Natalie Sanchez. Photo by Chris Baker Evens.

WorkReady VIP serves students ages 14 to 24 from zip codes with the highest rates of gun violence, as reported by the Philadelphia Police Department and other City agencies.

Funded by PCCD, WorkReady VIP includes a paid internship, social emotional learning and conflict-resolution strategies. Both programs serve 66.6% youth of color, according to PYN.

WorkReady does more than slot students into jobs, Roberts-Johnson says. “We look at whether the young person likes the work and feels valued,” she says. “We want to give students a gold-standard experience.”

Ebony Joyner, unit leader for PYN partner Youth Outreach Adolescent Community Awareness Program (YOACAP), says that sometimes an internship provides an important respite for young people.

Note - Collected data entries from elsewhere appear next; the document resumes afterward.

Lemma update_keeps_other_fields (w : world) (id : value) (updates : obj) (key : string) :
  updates !! key = None ->
  (fun item : obj => prop item key) <$> records (snd (db.update id updates w))
  = (fun item : obj => prop item key) <$> records w.
Proof.
  intros Hkey. unfold db.update, bind, getItem, lift.
  destruct (parse_or_empty (localStorage w)) as [items | e] eqn:Hparse; [| reflexivity].
  destruct (findIndex (same_id id) items) as [index |] eqn:Hfind; [| reflexivity].
  apply findIndex_Some in Hfind as (item & Hitem & _).
  assert (records w = items) as ->.
  { unfold records.
    destruct w as [[[| | l] |] r c]; simpl in *; try discriminate; now injection Hparse. }
  unfold setItem, JSON_stringify, records. simpl.
  rewrite list_fmap_insert. apply list_insert_id.
  rewrite list_lookup_fmap, Hitem. simpl. f_equal.
  unfold spread, prop. now rewrite lookup_union_r.
Qed.

(** C8 (as amended): [createdAt] is written when a record is created, by
    [add] as the ISO text of the clock and by the import, for each record the
    mapper returns one for, as the source's truthy [createdAt] or else the
    ISO text of the clock; and a call [update(id, fields)] whose [fields]
    carry no [createdAt] key leaves the [createdAt] of every stored record as
    it was, whether the call succeeds or throws. *)
Theorem update_preserves_createdAt (P : platform) (w : world) :
  (forall (id : value) (updates : obj),
      updates !! "createdAt" = None ->
      (fun item : obj => prop item "createdAt") <$> records (snd (db.update id updates w))
      = (fun item : obj => prop item "createdAt") <$> records w) /\
  (forall (item : obj) (items : list obj),
      parse_or_empty (localStorage w) = Ok items ->
      exists (newItem : obj) (w' : world),
        db.add P item w = (Ok newItem, w') /\
        records w' = (items ++ [newItem])%list /\
        newItem !! "createdAt" = Some (VStr (iso_text (clock P (clock_reads w))))) /\
  (forall item : obj,
      mappable item = true ->
      exists (o : obj) (w' : world),
        mapItem P item w = (Ok o, w') /\
        o !! "createdAt" = (if truthy (prop item "createdAt") then prop item "createdAt"
                            else Some (VStr (iso_text (clock P (clock_reads w)))))) /\
  (forall item : obj,
      mappable item = false ->
      exists w' : world, mapItem P item w = (Throw TypeError, w') /\ records w' = records w).
Proof.
  split; [| split; [| split]].
  - intros id updates. apply update_keeps_other_fields.
  - intros item items Hparse. unfold db.add, bind, getItem, lift. rewrite Hparse.
    unfold generateId, now_ISOString, Date_now, toISOString, setItem, ret.
    cbn [localStorage random_calls clock_reads]. do 2 eexists.
    split; [reflexivity |]. split; [reflexivity |]. read_key.
  - intros item Hm.
    destruct (mapItem_fields P item w Hm)
      as (o & w' & Hrun & _ & _ & _ & _ & _ & Hcreated & _).
    now exists o, w'.
  - intros item Hm. destruct (mapItem_throws P item w Hm) as (w' & Hrun & Hstore).
    exists w'. split; [exact Hrun |]. unfold records. now rewrite Hstore.
Qed.
(** One round of [Split] keeps the invariant, and leaves the old and the
    new bucket at the slots that a further round is given. *)
Lemma split_round_WF table pn bucket hash :
  WF table ->
  pages (pager table) !! pn = Some bucket ->
  slot (buckets table) hash = Some pn ->
  let r := split_round table pn bucket hash in
  WF (sr_table r) /\
  pages (pager (sr_table r)) !! pn = Some (sr_old r) /\
  slot (buckets (sr_table r)) (sr_oldHash r) = Some pn /\
  pages (pager (sr_table r)) !! sr_newPN r = Some (sr_new r) /\
  slot (buckets (sr_table r)) (sr_newHash r) = Some (sr_newPN r).
Proof.
  intros HWF Hpn Hslot r.
  destruct (split_round_spec _ _ _ _ HWF Hpn Hslot)
    as (HoH & HnH & Hold & Hnew & HnPN & HD' & Hlen' & Hmax' & Hpages' & Hslots').
  fold r in HoH, HnH, Hold, Hnew, HnPN, HD', Hlen', Hmax', Hpages', Hslots'.
  pose proof (WF_page_lt _ _ _ HWF Hslot) as Hlt.
  pose proof HWF as (HD & Hlen & Hfresh & Hslots).
  destruct (Hslots _ _ Hslot) as (b & Hb & Hd & Hsib & Hkeys).
  rewrite Hpn in Hb. injection Hb as <-.
  set (d := bdepth bucket) in *. set (D := depth table) in *.
  set (oldHash := hash mod 2 ^ d) in *.
  set (newHash := oldHash + 2 ^ d) in *.
  set (newPN := maxPageNum (pager table)) in *.
  set (D' := if d =? D then D + 1 else D) in *.
  pose proof (pow2_pos d ltac:(lia)) as Hpd.
  pose proof (pow2_succ d ltac:(lia)) as Hps.
  assert (HDD' : D <= D' /\ d + 1 <= D').
  { subst D'. destruct (d =? D) eqn:E; [apply Z.eqb_eq in E|apply Z.eqb_neq in E]; lia. }
  pose proof (pow2_le (d + 1) D' ltac:(lia)) as Hle1.
  pose proof (pow2_le D D' ltac:(lia)) as Hle2.
  pose proof (pow2_pos D ltac:(lia)) as HpD.
  pose proof (Z.mod_pos_bound hash (2 ^ d) Hpd) as Hob. fold oldHash in Hob.
  assert (Hold_slot : slot (buckets (sr_table r)) oldHash = Some pn).
  { rewrite Hslots' by lia.
    rewrite (Z.mod_small oldHash (2 ^ (d + 1))) by lia.
    destruct (decide (oldHash = newHash)) as [?|_]; [lia|].
    pose proof (pow2_le d D ltac:(lia)).
    rewrite (Z.mod_small oldHash (2 ^ D)) by lia.
    apply Hsib; [lia|]. apply Z.mod_small; lia. }
  assert (Hnew_slot : slot (buckets (sr_table r)) newHash = Some newPN).
  { rewrite Hslots' by lia.
    rewrite (Z.mod_small newHash (2 ^ (d + 1))) by lia.
    by destruct (decide (newHash = newHash)). }
  assert (Hpn_ne : pn <> newPN) by lia.
  split; [|split; [|split; [|split]]].
  2:{ rewrite Hpages'. destruct (decide (pn = newPN)); [done|].
      by destruct (decide (pn = pn)). }
  2:{ by rewrite HoH. }
  2:{ rewrite Hpages', HnPN. by destruct (decide (newPN = newPN)). }
  2:{ by rewrite HnH, HnPN. }
  unfold WF. rewrite HD', Hlen', Hmax'.
  split; [lia|]. split; [done|]. split.
  { intros q Hq. rewrite Hpages'.
    destruct (decide (q = newPN)); [lia|]. destruct (decide (q = pn)); [lia|].
    apply Hfresh. lia. }
  intros i q Hi.
  assert (Hri : 0 <= i < 2 ^ D') by (apply slot_Some in Hi; lia).
  rewrite Hslots' in Hi by done.
  assert (Hi0 : 0 <= i mod 2 ^ D < 2 ^ D) by (apply Z.mod_pos_bound; lia).
  destruct (decide (i mod 2 ^ (d + 1) = newHash)) as [HiN|HiN].
  - (* the slot has been redirected to the new bucket *)
    injection Hi as <-. exists (sr_new r).
    split; [rewrite Hpages'; by destruct (decide (newPN = newPN))|].
    rewrite Hnew; simpl. split; [lia|]. split.
    + intros j Hj. rewrite Hslots' by done. rewrite HiN.
      destruct (decide (j mod 2 ^ (d + 1) = newHash)) as [HjN|HjN]; [done|].
      split; [|done]. intros Hj'.
      pose proof (WF_page_lt _ _ _ HWF Hj'). lia.
    + intros e [He _]%list_elem_of_filter. by rewrite HiN.
  - destruct (Hslots _ _ Hi) as (b0 & Hb0 & Hd0 & Hsib0 & Hkeys0).
    pose proof (WF_page_lt _ _ _ HWF Hi) as Hq.
    destruct (decide (q = pn)) as [->|Hqpn].
    + (* the slot stays with the old bucket *)
      rewrite Hpn in Hb0. injection Hb0 as <-.
      assert (Hid : i mod 2 ^ d = oldHash).
      { rewrite <- (mod_pow2_mod i d D) by lia. apply Hsib; [done|done]. }
      assert (HiO : i mod 2 ^ (d + 1) = oldHash)
        by (apply mod_pow2_succ_low; [lia|done|done]).
      exists (sr_old r).
      split; [rewrite Hpages'; destruct (decide (pn = newPN)); [done|];
              by destruct (decide (pn = pn))|].
      rewrite Hold; simpl. split; [lia|]. split.
      * intros j Hj. rewrite Hslots' by done. rewrite HiO.
        assert (Hj0 : 0 <= j mod 2 ^ D < 2 ^ D) by (apply Z.mod_pos_bound; lia).
        destruct (decide (j mod 2 ^ (d + 1) = newHash)) as [HjN|HjN].
        -- split; [intros [= ?]; lia|lia].
        -- rewrite (Hsib _ Hj0). rewrite mod_pow2_mod by lia. fold oldHash.
           split.
           ++ intros Hjd. apply mod_pow2_succ_low; [lia|done|done].
           ++ intros HjO. apply mod_pow2_succ_inv; [lia|lia|by left].
      * intros e [He Hin]%list_elem_of_filter. rewrite HiO.
        apply mod_pow2_succ_low; [lia| |done].
        apply (Hkeys _ Hin).
    + (* the slot points to another bucket *)
      exists b0.
      split; [rewrite Hpages'; destruct (decide (q = newPN)); [lia|];
              by destruct (decide (q = pn))|].
      split; [lia|]. split.
      * intros j Hj. rewrite Hslots' by done.
        assert (Hj0 : 0 <= j mod 2 ^ D < 2 ^ D) by (apply Z.mod_pos_bound; lia).
        rewrite <- (mod_pow2_mod i (bdepth b0) D) by lia.
        rewrite <- (mod_pow2_mod j (bdepth b0) D) by lia.
        destruct (decide (j mod 2 ^ (d + 1) = newHash)) as [HjN|HjN].
        -- split; [intros [= ?]; lia|]. intros Hjq.
           apply (Hsib0 _ Hj0) in Hjq.
           assert (Hjp : slot (buckets table) (j mod 2 ^ D) = Some pn).
           { apply Hsib; [done|]. rewrite mod_pow2_mod by lia. fold oldHash.
             apply mod_pow2_succ_inv; [lia|lia|by right]. }
           congruence.
        -- apply Hsib0. done.
      * intros e He. rewrite <- (mod_pow2_mod i (bdepth b0) D) by lia.
        by apply Hkeys0.
Qed.

(** ** The entries of a key *)

Lemma filter_filter_implied {A} (P Q : A -> Prop)
    `{!forall x, Decision (P x)} `{!forall x, Decision (Q x)} (l : list A) :
  (forall x, x ∈ l -> P x -> Q x) -> filter P (filter Q l) = filter P l.
Proof.
  induction l as [|x l IH]; intros Himp; [done|].
  assert (Hl : forall y, y ∈ l -> P y -> Q y) by (intros y Hy; apply Himp; by right).
  destruct (decide (Q x)) as [HQ|HQ].
  - rewrite (filter_cons_True Q) by done.
    destruct (decide (P x)) as [HP|HP].
    + rewrite !(filter_cons_True P) by done. by rewrite IH.
    + rewrite !(filter_cons_False P) by done. by rewrite IH.
  - rewrite (filter_cons_False Q) by done.
    rewrite (filter_cons_False P); [by rewrite IH|].
    intros HP. apply HQ, Himp; [apply list_elem_of_here|done].
Qed.

Lemma Hasher_range k d : 0 <= d -> 0 <= Hasher k d < 2 ^ d.
Proof. intros Hd. apply Z.mod_pos_bound, pow2_pos, Hd. Qed.

Lemma Hasher_mod k d D : 0 <= d <= D -> Hasher k D mod 2 ^ d = Hasher k d.
Proof. intros Hd. unfold Hasher, powInt. by apply mod_pow2_mod. Qed.

Lemma WF_slot table i :
  WF table -> 0 <= i < 2 ^ depth table ->
  exists pn b, slot (buckets table) i = Some pn /\
               pages (pager table) !! pn = Some b.
Proof.
  intros (HD & Hlen & Hfresh & Hslots) Hi.
  destruct (slot_is_Some (buckets table) i ltac:(lia)) as [pn Hpn].
  destruct (Hslots _ _ Hpn) as (b & Hb & _). eauto.
Qed.

Lemma split_round_entries_for table pn bucket hash k :
  WF table ->
  pages (pager table) !! pn = Some bucket ->
  slot (buckets table) hash = Some pn ->
  entries_for (sr_table (split_round table pn bucket hash)) k = entries_for table k.
Proof.
  intros HWF Hpn Hslot.
  destruct (split_round_spec _ _ _ _ HWF Hpn Hslot)
    as (HoH & HnH & Hold & Hnew & HnPN & HD' & Hlen' & Hmax' & Hpages' & Hslots').
  set (r := split_round table pn bucket hash) in *.
  pose proof (WF_page_lt _ _ _ HWF Hslot) as Hlt.
  pose proof HWF as (HD & Hlen & Hfresh & Hslots).
  destruct (Hslots _ _ Hslot) as (b & Hb & Hd & Hsib & Hkeys).
  rewrite Hpn in Hb. injection Hb as <-.
  set (d := bdepth bucket) in *. set (D := depth table) in *.
  set (oldHash := hash mod 2 ^ d) in *.
  set (newHash := oldHash + 2 ^ d) in *.
  set (newPN := maxPageNum (pager table)) in *.
  set (D' := if d =? D then D + 1 else D) in *.
  pose proof (pow2_pos d ltac:(lia)) as Hpd.
  assert (HDD' : D <= D' /\ d + 1 <= D').
  { subst D'. destruct (d =? D) eqn:E; [apply Z.eqb_eq in E|apply Z.eqb_neq in E]; lia. }
  pose proof (Z.mod_pos_bound hash (2 ^ d) Hpd) as Hob. fold oldHash in Hob.
  pose proof (Hasher_range k D' ltac:(lia)) as Hh'.
  pose proof (Hasher_range k D ltac:(lia)) as Hh.
  unfold entries_for, bucket_at. rewrite HD'. fold D.
  rewrite Hslots' by done.
  rewrite (Hasher_mod k D D') by lia.
  rewrite (Hasher_mod k (d + 1) D') by lia.
  destruct (WF_slot _ _ HWF Hh) as (q & b0 & Hq & Hb0).
  pose proof (WF_page_lt _ _ _ HWF Hq) as Hqlt.
  rewrite Hq. simpl. rewrite Hb0.
  destruct (decide (Hasher k (d + 1) = newHash)) as [HkN|HkN]; simpl.
  - rewrite Hpages'. destruct (decide (newPN = newPN)); [|done].
    assert (q = pn) as ->.
    { assert (Hqp : slot (buckets table) (Hasher k D) = Some pn).
      { apply Hsib; [done|]. rewrite Hasher_mod by lia. fold oldHash.
        unfold Hasher, powInt in *.
        apply mod_pow2_succ_inv; [lia|lia|by right]. }
      congruence. }
    rewrite Hpn in Hb0. injection Hb0 as <-.
    rewrite Hnew; simpl. apply filter_filter_implied.
    intros x _ <-. done.
  - rewrite Hpages'. destruct (decide (q = newPN)); [lia|].
    destruct (decide (q = pn)) as [->|Hqpn]; [|by rewrite Hb0].
    rewrite Hpn in Hb0. injection Hb0 as <-.
    rewrite Hold; simpl. apply filter_filter_implied.
    intros x _ <-. done.
Qed.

“I had just gotten off probation,” says YOACAP intern Tyganea Watson, 17, who lost her mother and a sister early in childhood. Watson began with YOACAP’s WorkReady summer program funded by PYN in 2022. She is now in one of YOACAP’s WorkReady VIP’s year-round cohort. “I assisted the teacher, using games like Jeopardy and hangman to help kids learn,” says Watson, who found she could let down her guard at the West Philly site where she interned. “I also got exposure to schools like Drexel and Temple,” says Watson, who’s now set her sights on college. “I want to study psychology.”

Though PYN hasn’t measured attrition and the percentage of students who seek higher education after an internship, one immediate effect seems clear. According to a study done by Sara Heller, an assistant professor of criminology at the University of Pennsylvania School of Arts and Sciences, arrests for “violence committed by disadvantaged urban youth” dropped by up to 43% among young people with summer jobs.

Though challenges lie ahead, the rewards far outweigh them, according to Roberts-Johnson. “My greatest joy is when a student tells me, ‘You know, they let me do XYZ?’ with excitement in their voice.”

Meanwhile, PYN interns step into larger lives. “I’m so grateful that I had this opportunity,” Sanchez says.